Some of this editorial seems cryptic now. And Glynn’s subsequent comments about “being a man and being gay” are positively archaic. But at the time, it was pure Glynn.
Glynn got the idea to start the Star after a friend handed him a copy of a gay business and entertainment guide from Texas.
“I looked at it and I thought this would work here because we’ve got nothing. There were no free papers going, just campaign [a monthly gay mag] and that was it,” Glynn told the Star’s Gary Dunne.
“Having a look around town at the various venues, it was pretty poor pickings… if you were going out, it was drinks and drag shows and that was it. I gathered that if we put all this in print, or the lack of it, that people would wake up and say, ‘we can do better than this’.”
Glynn printed a couple of hundred copies of his first Star and hand-delivered them on Friday night to the handful of gay clubs on Oxford St and in neighbouring Darlinghurst. “On the Monday morning, I went around to all the businesses, picked up the cheques and cash for all the ads and went and paid the printer. That was the first issue.”
Glynn had emigrated to Australia from the USA in 1971. He was a good-looking 23-year-old then, still shy about being gay. But over the years, he morphed into a moustachioed and opinionated leather-man who embraced leather sex, partly because he believed it disrupted the straight world’s stereotypes of gay men as well as our own expectations of ourselves.
“Before leather bars,” he said, “the gay scene was more or less ruled by the drag scene. But with the leather bars came the idea that you could be both man and gay. The fluff image was traded for the macho image.”
Not surprisingly, Glynn orchestrated Australia’s first Mr Leather competition, held in April 1980 in the basement of The Strand Arcade, in Sydney.
There were plenty of Mr Leather photos in following editions of the Star. A very hunky Patrick Brookes, accepting his Mr Leather trophy, graced the newspaper’s front cover once, while an inside photo-spread included a shot of the Master of Ceremonies, Michael Glynn, exactly as he wished to be seen: owning the microphone and his audience, surrounded by images of this new gay masculinity, hairy-chested and sexually charged.
Terrence Michael Glynn was born on April 7, 1948 in Chicago, Illinois. He died in Glebe on July 10, 1996. He is forever remembered as “a lanky American with no shortage of attitude and chutzpah” whose vision for a gay community newspaper continues to benefit us all.

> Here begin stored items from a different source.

(** * reupload_jsons_to_Orion.py: the JSON re-upload script

    The script globs [json/*.json] under the working directory, loads every
    match with [json.load] inside a [with open(...)] block, appends the
    loaded objects to a list and hands the list to [Orion.update].

    The development has three parts:
    - the CPython library functions the script calls ([glob.glob], [open]
      in text mode, [json.load]), over a small model of the file system;
    - the script's [main], in a state-and-exception monad that logs what a
      run does to the outside;
    - the properties of [main].

    The broker client [Orion] is not part of the script: it is a parameter
    of [main]. *)

From Stdlib Require Import List String Ascii NArith ZArith Bool Lia.
From Stdlib Require Strings.Byte.
From Stdlib Require Import Sorting.Permutation.
Import ListNotations.

#[local] Set Warnings "-register-all".
Local Open Scope N_scope.

(** ** Python values *)

(** A Python [str] is a sequence of Unicode code points. *)
Definition str := list N.

(** ASCII text of the development as a [str]. *)
Definition of_ascii (s : string) : str :=
  map N_of_ascii (list_ascii_of_string s).

(** The objects [json.load] builds with the default hooks.  A [dict] keeps
    its keys in insertion order, so it is an association list without
    repeated keys.  A [float] is kept as the text handed to [float()]: the
    rounding to binary64 is outside the model. *)
Inductive Document : Type :=
| PyNone
| PyBool (b : bool)
| PyInt (z : Z)
| PyFloat (literal : str)
| PyStr (s : str)
| PyList (items : list Document)
| PyDict (pairs : list (str * Document)).

Fixpoint str_eqb (a b : str) : bool :=
  match a, b with
  | [], [] => true
  | x :: a', y :: b' => (x =? y) && str_eqb a' b'
  | _, _ => false
  end.

(** [d[key] = value]: a present key keeps its place and takes the new
    value, a new key goes last. *)
Fixpoint dict_setitem (d : list (str * Document)) (key : str) (value : Document)
  : list (str * Document) :=
  match d with
  | [] => [(key, value)]
  | (k, v) :: d' =>
      if str_eqb k key then (k, value) :: d'
      else (k, v) :: dict_setitem d' key value
  end.

(** [dict(pairs)]. *)
Definition dict_of_pairs (pairs : list (str * Document)) : list (str * Document) :=
  fold_left (fun d kv => dict_setitem d (fst kv) (snd kv)) pairs [].

(** The exceptions the library calls of the script raise.  An [OSError]
    that has a class of its own ([FileNotFoundError] for ENOENT,
    [PermissionError] for EACCES, ...) goes by that class, the others by
    their error number. *)
Inductive Errno : Type := ELOOP | ENXIO.

Inductive Exception : Type :=
| FileNotFoundError
| NotADirectoryError
| IsADirectoryError
| PermissionError
| OSError (errno : Errno)
| UnicodeDecodeError
| JSONDecodeError
| RecursionError
| ValueError
| OtherError (name : string).

(** How a call ends: it returns, or it raises. *)
Inductive Result (A : Type) : Type :=
| Ok (a : A)
| Raise (e : Exception).

Arguments Ok {A} a.
Arguments Raise {A} e.

(** ** Limits of the interpreter

    Two settings of the running interpreter decide whether [json.loads]
    accepts a text that is JSON by its grammar:
    - [max_str_digits] is [sys.get_int_max_str_digits()]: [int()] refuses a
      text of more digits, and 0 switches the limit off;
    - [max_nesting] is what is left of the recursion limit when the scanner
      starts: the number of arrays and objects inside one another that it
      can enter. *)
Record Limits : Type := {
  max_str_digits : N;
  max_nesting : nat
}.

(** ** [json.loads]: the decoder of the json module

    The functions follow json/decoder.py and json/scanner.py with the default
    settings ([strict=True], no hooks), and the scanner of _json.c, which
    is the one CPython uses, where it guards its recursion.  The scanners of
    strings and of the parts of a number have one way to fail, which is
    [None]; the others return a value and the rest of the text, or stop
    with an exception. *)

Definition is_ws (c : N) : bool :=
  (c =? 32) || (c =? 9) || (c =? 10) || (c =? 13).

(** [WHITESPACE.match(s, end).end()]: the text after the blanks. *)
Fixpoint skip_ws (s : str) : str :=
  match s with
  | c :: r => if is_ws c then skip_ws r else s
  | [] => []
  end.

Definition is_digit (c : N) : bool := (48 <=? c) && (c <=? 57).

(** The longest run of digits at the head of the text, and what follows. *)
Fixpoint span_digits (s : str) : str * str :=
  match s with
  | c :: r =>
      if is_digit c then let (ds, r') := span_digits r in (c :: ds, r')
      else ([], s)
  | [] => ([], [])
  end.

Definition hex_value (c : N) : option N :=
  if is_digit c then Some (c - 48)
  else if (97 <=? c) && (c <=? 102) then Some (c - 87)
  else if (65 <=? c) && (c <=? 70) then Some (c - 55)
  else None.

(** [_decode_uXXXX]: four hexadecimal digits. *)
Definition decode_uXXXX (h1 h2 h3 h4 : N) : option N :=
  match hex_value h1, hex_value h2, hex_value h3, hex_value h4 with
  | Some a, Some b, Some c, Some d => Some (((a * 16 + b) * 16 + c) * 16 + d)
  | _, _, _, _ => None
  end.

(** [BACKSLASH]: the one-character escapes. *)
Definition backslash (c : N) : option N :=
  if c =? 34 then Some 34            (* quote *)
  else if c =? 92 then Some 92       (* backslash *)
  else if c =? 47 then Some 47       (* slash *)
  else if c =? 98 then Some 8        (* b *)
  else if c =? 102 then Some 12      (* f *)
  else if c =? 110 then Some 10      (* n *)
  else if c =? 114 then Some 13      (* r *)
  else if c =? 116 then Some 9       (* t *)
  else None.

Definition is_high_surrogate (u : N) : bool := (55296 <=? u) && (u <=? 56319).
Definition is_low_surrogate (u : N) : bool := (56320 <=? u) && (u <=? 57343).
Lemma short_history_is_quiet_without_preload_witness :
  next one_bar = Ok tt (printed (0, MsgClose 10) one_bar) /\
  issued next one_bar = [].
Proof.
  apply (short_history_is_quiet_without_preload one_bar (mkBar 0 10) []).
  - split; reflexivity.
  - reflexivity.
  - reflexivity.
  - cbn. lia.
Defined.

(** X17.  On the first bar of a feed loaded before the run, with at least
    two more bars loaded, the look-backs of [next] read the last two bars
    of the whole feed.  [next] does not raise, and in [Flat] it places a
    buy exactly when the first close is below the last close and the last
    close below the one before it. *)
Theorem first_bar_of_preloaded_feed
    (w : World) (b a1 a2 : Bar) (t : list Bar) :
  Flat w -> datas0 w = [b] -> ahead w = t ++ [a1; a2] ->
  look w (-1) = Some a2 /\ look w (-2) = Some a1 /\
  raised (next w) = None /\
  (issued next w = [Buy] <-> close b < close a2 /\ close a2 < close a1).
Proof.
  intros F Ed Ea.
  assert (look w 0 = Some b) as E0 by exact (look_current w b [] Ed).
  assert (look w (-1) = Some a2) as E1.
  { unfold look, getitem, line_array, line_idx. rewrite Ed, Ea.
    cbn [rev length app Z.of_nat Pos.of_succ_nat Z.sub Z.add Z.opp
         Z.pos_sub].
    change (b :: t ++ [a1; a2]) with ((b :: t) ++ [a1] ++ [a2]).
    rewrite app_assoc. apply py_index_last. }
  assert (look w (-2) = Some a1) as E2.
  { unfold look, getitem, line_array, line_idx. rewrite Ed, Ea.
    cbn [rev length app Z.of_nat Pos.of_succ_nat Z.sub Z.add Z.opp
         Z.pos_sub].
    change (b :: t ++ [a1; a2]) with ((b :: t) ++ [a1; a2]).
    apply py_index_last_but_one. }
  repeat (split; [assumption |]).
  rewrite (next_flat_looks w b a2 a1 F E0 E1 E2).
  destruct (Z.ltb_spec (close b) (close a2)),
           (Z.ltb_spec (close a2) (close a1)); cbn [andb raised];
    (split; [reflexivity |]);
    try (rewrite (issued_printed next w (datetime b, MsgClose (close b)))
           by (rewrite (next_flat_looks w b a2 a1 F E0 E1 E2);
               destruct (Z.ltb_spec (close b) (close a2)),
                        (Z.ltb_spec (close a2) (close a1));
               cbn [andb world_of]; try reflexivity; lia);
         split; [discriminate | lia]).
  split; [auto |]. intros _.
  apply (issued_placed next w [(datetime b, MsgBuyCreate (close b));
                               (datetime b, MsgClose (close b))]).
  rewrite (next_flat_looks w b a2 a1 F E0 E1 E2).
  destruct (Z.ltb_spec (close b) (close a2)),
           (Z.ltb_spec (close a2) (close a1)); cbn [andb world_of];
    try reflexivity; lia.
Qed.

Lemma first_bar_of_preloaded_feed_witness :
  look preloaded_first_bar (-1) = Some (mkBar 3 8) /\
  look preloaded_first_bar (-2) = Some (mkBar 2 9) /\
  raised (next preloaded_first_bar) = None /\
  (issued next preloaded_first_bar = [Buy] <-> 7 < 8 /\ 8 < 9).
Proof.
  apply (first_bar_of_preloaded_feed preloaded_first_bar (mkBar 0 7)
           (mkBar 2 9) (mkBar 3 8) [mkBar 1 10]).
  - split; reflexivity.
  - reflexivity.
  - reflexivity.
Defined.

(** X18.  On the second bar of a feed loaded before the run, with at least
    one more bar loaded, the look-back by two reads the last bar of the
    whole feed.  [next] does not raise, and in [Flat] it places a buy
    exactly when the second close is below the first and the first below
    the last close of the feed. *)
Theorem second_bar_of_preloaded_feed
    (w : World) (b b1 a : Bar) (t : list Bar) :
  Flat w -> datas0 w = [b; b1] -> ahead w = t ++ [a] ->
  look w (-1) = Some b1 /\ look w (-2) = Some a /\
  raised (next w) = None /\
  (issued next w = [Buy] <-> close b < close b1 /\ close b1 < close a).
Proof.
  intros F Ed Ea.
  assert (look w 0 = Some b) as E0 by exact (look_current w b [b1] Ed).
  assert (look w (-1) = Some b1) as E1 by exact (look_previous w b b1 [] Ed).
  assert (look w (-2) = Some a) as E2.
  { unfold look, getitem, line_array, line_idx. rewrite Ed, Ea.
    cbn [rev length app Z.of_nat Pos.of_succ_nat Pos.succ Z.sub Z.add
         Z.opp Z.pos_sub Pos.pred_double].
    change (b1 :: b :: t ++ [a]) with ((b1 :: b :: t) ++ [a]).
    apply py_index_last. }
  repeat (split; [assumption |]).
  rewrite (next_flat_looks w b b1 a F E0 E1 E2).
  destruct (Z.ltb_spec (close b) (close b1)),
           (Z.ltb_spec (close b1) (close a)); cbn [andb raised];
    (split; [reflexivity |]);
    try (rewrite (issued_printed next w (datetime b, MsgClose (close b)))
           by (rewrite (next_flat_looks w b b1 a F E0 E1 E2);
               destruct (Z.ltb_spec (close b) (close b1)),
                        (Z.ltb_spec (close b1) (close a));
               cbn [andb world_of]; try reflexivity; lia);
         split; [discriminate | lia]).
  split; [auto |]. intros _.
  apply (issued_placed next w [(datetime b, MsgBuyCreate (close b));
                               (datetime b, MsgClose (close b))]).
  rewrite (next_flat_looks w b b1 a F E0 E1 E2).
  destruct (Z.ltb_spec (close b) (close b1)),
           (Z.ltb_spec (close b1) (close a)); cbn [andb world_of];
    try reflexivity; lia.
Qed.
(** * MoveInSync: the Movi assistant client and its confirmation protocol

    A shallow embedding of the TypeScript sources of the chat assistant
    ([FleetChatAssistant]), of the voice hook in its two copies
    ([useVoiceInteraction] and [useVoiceChat]) and of the [ProgressBar]
    component, together with a model of the four-stage orchestration
    pipeline whose code lives in the Python backend.  The pages around the
    assistant ([BusDashboard], [StopsPaths], [Analytics]) and the
    components [StatusBadge] and [NotificationCenter] follow.

    Conventions.
    - A JavaScript string is a [string]; its characters are read as code
      units in the range 0..255.
    - A React state cell is a record field; [setX v] is a record update and
      the functional form [setX (prev => f prev)] applies [f] to the field.
    - An [async] handler is cut at its [await]s: every piece between two
      awaits is a function of the component state, and what the network
      answers is an argument. *)

From Stdlib Require Import ZArith Bool Ascii String List Lia.
From Stdlib Require Import Floats.SpecFloat.
From stdpp Require Import base option list strings gmap.

Local Open Scope stdpp_scope.
Local Set Warnings "-register-all".

(* ===================================================================== *)
(** * JavaScript strings                                                   *)
(* ===================================================================== *)

Module Js.

(** [WhiteSpace] and [LineTerminator] code units below 256: TAB, LF, VT,
FF, CR, SP and NBSP.  These are what [String.prototype.trim] strips. *)
Definition is_white_space (c : ascii) : bool :=
match c with
| "009" | "010" | "011" | "012" | "013" | " " | "160" => true
| _ => false
end%char.

Fixpoint trimStart (s : string) : string :=
match s with
| String c s' => if is_white_space c then trimStart s' else s
| EmptyString => EmptyString
end.

Definition trimEnd (s : string) : string :=
String.rev (trimStart (String.rev s)).

(** [s.trim()] *)
Definition trim (s : string) : string := trimEnd (trimStart s).

(** [s.startsWith(p)] *)
Fixpoint startsWith (s p : string) {struct p} : bool :=
match p, s with
| EmptyString, _ => true
| String _ _, EmptyString => false
| String a p', String b s' => if Ascii.eqb a b then startsWith s' p' else false
end.

(** [s.includes(sub)]: [sub] starts at some position of [s]. *)
Fixpoint includes (s sub : string) : bool :=
startsWith s sub ||
match s with
| EmptyString => false
| String _ s' => includes s' sub
end.

(** [s.split(sep)] for a non-empty separator: the pieces between the
occurrences of [sep], found from the left and not overlapping.  [skip]
counts the characters of a separator that was just matched and that
are still to be dropped; [cur] is the piece being read, reversed. *)
Fixpoint split_go (sep : string) (skip : nat) (cur : string) (s : string)
: list string :=
match s with
| EmptyString => [String.rev cur]
| String c s' =>
  match skip with
  | S k => split_go sep k cur s'
  | O =>
      if startsWith s sep
      then String.rev cur :: split_go sep (String.length sep - 1) EmptyString s'
      else split_go sep 0 (String c cur) s'
  end
end.

(** With the empty separator [split] cuts between all code units. *)
Fixpoint split_chars (s : string) : list string :=
match s with
| EmptyString => []
| String c s' => String c EmptyString :: split_chars s'
end.
Definition plain_opt (o : option string) : bool :=
  match o with
  | Some n => plain_ident n
  | None => true
  end.

(** The names a field of createTable or editTable carries are plain. *)
Definition plain_field (f : field) : bool :=
  plain_opt (field_name f) && plain_opt (relatedTable f)
  && plain_opt (relatedColumn f).

(** Every name of the catalog is plain: the tables, their columns and
    the tables and columns their key constraints refer to. *)
Definition plain_catalog (st : state) : bool :=
  forallb
    (fun nt : string * table =>
       plain_ident nt.1
       && forallb plain_ident (column_names nt.2)
       && forallb
            (fun k => plain_ident (key_column k)
                      && plain_ident (ref_table k)
                      && plain_ident (ref_column k))
            (keys nt.2))
    (map_to_list (tables st)).


(** The range of the type [integer]. *)
Definition int4 (n : Z) : bool :=
  Z.leb (-2147483648) n && Z.leb n 2147483647.

(** A text of ASCII characters other than NUL. *)
Definition ascii_text (s : string) : bool :=
  all_chars
    (fun c => (N.ltb 0 (N_of_ascii c) && N.ltb (N_of_ascii c) 128)%bool) s.

(** A value that a column of the given type stores as it is and
    compares by equality, with no coercion: an integer in range for
    [integer], a boolean for [boolean], an ASCII text for [text] and,
    up to 255 characters (the length createTable and editTable
    declare), for [character varying]. *)
Definition canonical (data_type : string) (v : value) : bool :=
  match v with
  | VNum n => String.eqb data_type "integer" && int4 n
  | VBool _ => String.eqb data_type "boolean"
  | VStr s =>
      (String.eqb data_type "text"
       || (String.eqb data_type "character varying"
           && Nat.leb (String.length s) 255))
      && ascii_text s
  | VUndefined | VNull => false
  end.

(** The text of a URL or query parameter that denotes, for a column of
    the given type, one value in the one way [cell_matches] reads it:
    the decimal digits of an integer in range, [true] or [false], an
    ASCII text. *)
Definition denotes (data_type : string) (p : string) : bool :=
  if String.eqb data_type "integer" then
    match parse_int p with
    | Some n => int4 n
    | None => false
    end
  else if String.eqb data_type "boolean" then
    String.eqb p "true" || String.eqb p "false"
  else
    (String.eqb data_type "text" || String.eqb data_type "character varying")
    && ascii_text p.

(** The declared type of a column. *)
Definition column_type (t : table) (c : string) : option string :=
  data_type <$> find (fun col => String.eqb (column_name col) c) (columns t).

(** Every value the rows hold in column [c] is canonical for the type
    [ty]. *)
Definition typed_cells (ty c : string) (t : table) : bool :=
  forallb
    (fun r => negb (present (cell r c)) || canonical ty (cell r c))
    (rows t).

(** Column [c] has a type for which its cells are canonical. *)
Definition typed_column (t : table) (c : string) : bool :=
  match column_type t c with
  | Some ty => typed_cells ty c t
  | None => false
  end.

(** A value can be compared with column [c]: it is null, or it is
    canonical for the type of the column and so are the cells. *)
Definition comparable_value (t : table) (c : string) (v : value) : bool :=
  match v with
  | VNull => true
  | _ =>
      match column_type t c with
      | Some ty => canonical ty v && typed_cells ty c t
      | None => false
      end
  end.
Definition dispatch (req : request) (s : system) : reply * system :=
  match req with
  | Open =>
      let fd := fresh (dom (files s)) in
      let '(ret, dev, filp) := pcd_open (device_buffer s) (File 0) in
      if ret =? 0
      then (Reply (Z.of_nat fd) [] None, System dev (<[fd := filp]> (files s)))
      else (Reply ret [] None, System dev (files s))
  | Read fd buff count =>
      match files s !! fd with
      | None => bad_descriptor s
      | Some filp =>
          let r := pcd_read (device_buffer s) buff count (f_pos filp) in
          (Reply (rw_ret r) (rw_user r) (rw_span r),
           System (rw_dev r) (<[fd := File (rw_pos r)]> (files s)))
      end
  | Write fd buff count =>
      match files s !! fd with
      | None => bad_descriptor s
      | Some filp =>
          let r := pcd_write (device_buffer s) buff count (f_pos filp) in
          (Reply (rw_ret r) (rw_user r) (rw_span r),
           System (rw_dev r) (<[fd := File (rw_pos r)]> (files s)))
      end
  | Lseek fd off whence =>
      match files s !! fd with
      | None => bad_descriptor s
      | Some filp =>
          let '(ret, filp') := pcd_lseek filp off whence in
          (Reply ret [] None, System (device_buffer s) (<[fd := filp']> (files s)))
      end
  | Close fd =>
      match files s !! fd with
      | None => bad_descriptor s
      | Some filp =>
          let '(ret, dev, _) := pcd_release (device_buffer s) filp in
          (Reply ret [] None, System dev (delete fd (files s)))
      end
  end.

(** [pcd_release] called on the file of descriptor [fd], the file staying in
    the table: what the driver itself does to the system on a close. *)
Definition release_file (fd : nat) (s : system) : option (Z * system) :=
  match files s !! fd with
  | None => None
  | Some filp =>
      let '(ret, dev, filp') := pcd_release (device_buffer s) filp in
      Some (ret, System dev (<[fd := filp']> (files s)))
  end.

(** [n] such calls in a row, with the values they returned. *)
Fixpoint release_times (n : nat) (fd : nat) (s : system) : option (list Z * system) :=
  match n with
  | O => Some ([], s)
  | S n' =>
      match release_file fd s with
      | None => None
      | Some (ret, s') =>
          match release_times n' fd s' with
          | None => None
          | Some (rets, s'') => Some (ret :: rets, s'')
          end
      end
  end.

Definition is_write (req : request) : bool :=
  match req with Write _ _ _ => true | _ => false end.

(** ** The vocabulary of the properties *)

(** Every open file has its position inside [0, DEV_MEM_SIZE]. *)
Definition positions_ok (s : system) : Prop :=
  forall fd filp, files s !! fd = Some filp -> 0 <= f_pos filp <= DEV_MEM_SIZE.

(** A count that cannot make [*f_pos + count] wrap around for a position of
    at most [DEV_MEM_SIZE]: every [size_t] but the 512 largest.  The counts
    that reach a file operation are of this kind: the virtual file system
    limits the count of a read or a write to [MAX_RW_COUNT], which is below
    [SSIZE_MAX]. *)
Definition count_ok (count : Z) : Prop := 0 <= count <= SIZE_MAX - DEV_MEM_SIZE.

Definition request_ok (req : request) : Prop :=
  match req with
  | Read _ _ count | Write _ _ count => count_ok count
  | _ => True
  end.

(** The copy primitive of the call reports bytes that it could not copy. *)
Definition read_faults (dev : list byte) (buff : user_window) (count f_pos : Z) : Prop :=
  snd (copy_to_user buff dev f_pos (clamp_count f_pos count)) <> 0.

Definition write_faults (dev : list byte) (buff : user_window) (count f_pos : Z) : Prop :=
  snd (copy_from_user dev f_pos buff (clamp_count f_pos count)) <> 0.

(** The read of the specification, said of a result [r] of [pcd_read] at
    position [p] with count [c]: [min(c, capacity - p)] is returned, that
    many bytes of the region from index [p] on have reached the caller, and
    the position has moved past them. *)
Definition short_read (dev : list byte) (p c : Z) (r : rw_result) : Prop :=
  let n := Z.min c (DEV_MEM_SIZE - p) in
  rw_ret r = n /\ rw_pos r = p + n /\
  take (Z.to_nat n) (rw_user r) = kread dev p n /\
  Z.of_nat (length (kread dev p n)) = n.

(** The candidate position of a seek in the words of the specification:
    [offset] for ABSOLUTE, [p + offset] for RELATIVE, [capacity + offset]
    for FROM_END, none for another mode; computed in the integers. *)
Definition candidate (p off whence : Z) : option Z :=
  if whence =? SEEK_SET then Some off
  else if whence =? SEEK_CUR then Some (p + off)
  else if whence =? SEEK_END then Some (DEV_MEM_SIZE + off)
  else None.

Over the years, The Sydney Star eventually became the modern-day Star Observer masthead. Today, the publication that Glynn founded has grown to become Australia’s only national LGBTI news source in both print and online. Copies of the monthly edition, which was launched earlier this year, are distrubuted in Sydney, Melbourne, Brisbane, Adelaide and Canberra.
Dominic O’Grady is a former editor of the Star Observer and author of the manuscript, Preaching to the Perverted: The Life and Times of Michael Glynn. More at www.domogrady.com
**This article first appeared in the current August issue of the Star Observer, which is now available in Melbourne, Sydney, Brisbane, Adelaide and Canberra. Click here to find out where you can grab your free copy.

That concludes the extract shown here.